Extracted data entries
= = = = =

Definition ksys_kill (t : ptable) (cur : option process) (pid_ sig : Z) : ptable * Z :=
  if (sig <? 0) || (NSIG <=? sig) then (t, -22)
  else if pid_ <=? 0 then
    match cur with
    | None => (t, -3)
    | Some c =>
        if pid_ =? -2147483648 then (t, -3)
        else
          let g := if pid_ =? 0 then pgid c else u32 (- pid_) in
          let all := pid_ =? -1 in
          let '(t, n, denied) := signal_post_checked t c (if all then 0 else g) all sig in
          (t, if 0 <? n then 0 else if ztrue denied then -1 else -3)
    end
  else
    match process_find_by_pid t (u32 pid_) with
    | None => (t, -3)
    | Some i =>
        match t.[i] with
        | None => (t, -3)
        | Some q =>
            let z := bool_decide (pstat q = PROC_ZOMBIE) in
            if negb z && negb (cred_may_signal (p_id <$> cur) (Some (p_id q)) sig) then (t, -1)
            else if (sig =? 0) || z then (t, 0)
            else let '(t, r) := signal_post t i sig in (t, if r =? 0 then 0 else -3)
        end
    end.

(** [cur] is the index of the caller. *)
Definition ksys_setpgid (t : ptable) (cur : option Z) (pid_ g : Z) : ptable * Z :=
  match cur with
  | None => (t, -1)
  | Some ci =>
      let ti := if pid_ =? 0 then Some ci else process_find_by_pid t (u32 pid_) in
      match t.[ci], ti with
      | Some c, Some i =>
          match t.[i] with
          | Some q =>
              if negb (i =? ci) && negb (cred_is_root (Some (p_id c))) &&
                 negb (((ppid q =? pid c) || (spawner_pid q =? pid c)) && (sid q =? sid c)) then (t, -3)
              else if g <? 0 then (t, -22)
              else (t.[i <- Some (set_pgid q (if g =? 0 then pid q else u32 g))], 0)
          | None => (t, -3)
          end
      | _, _ => (t, -3)
      end
  end.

= = = = =

Collect each line above holding the string "denied".

▸ **ANSWER BOX**:
          let '(t, n, denied) := signal_post_checked t c (if all then 0 else g) all sig in
          (t, if 0 <? n then 0 else if ztrue denied then -1 else -3)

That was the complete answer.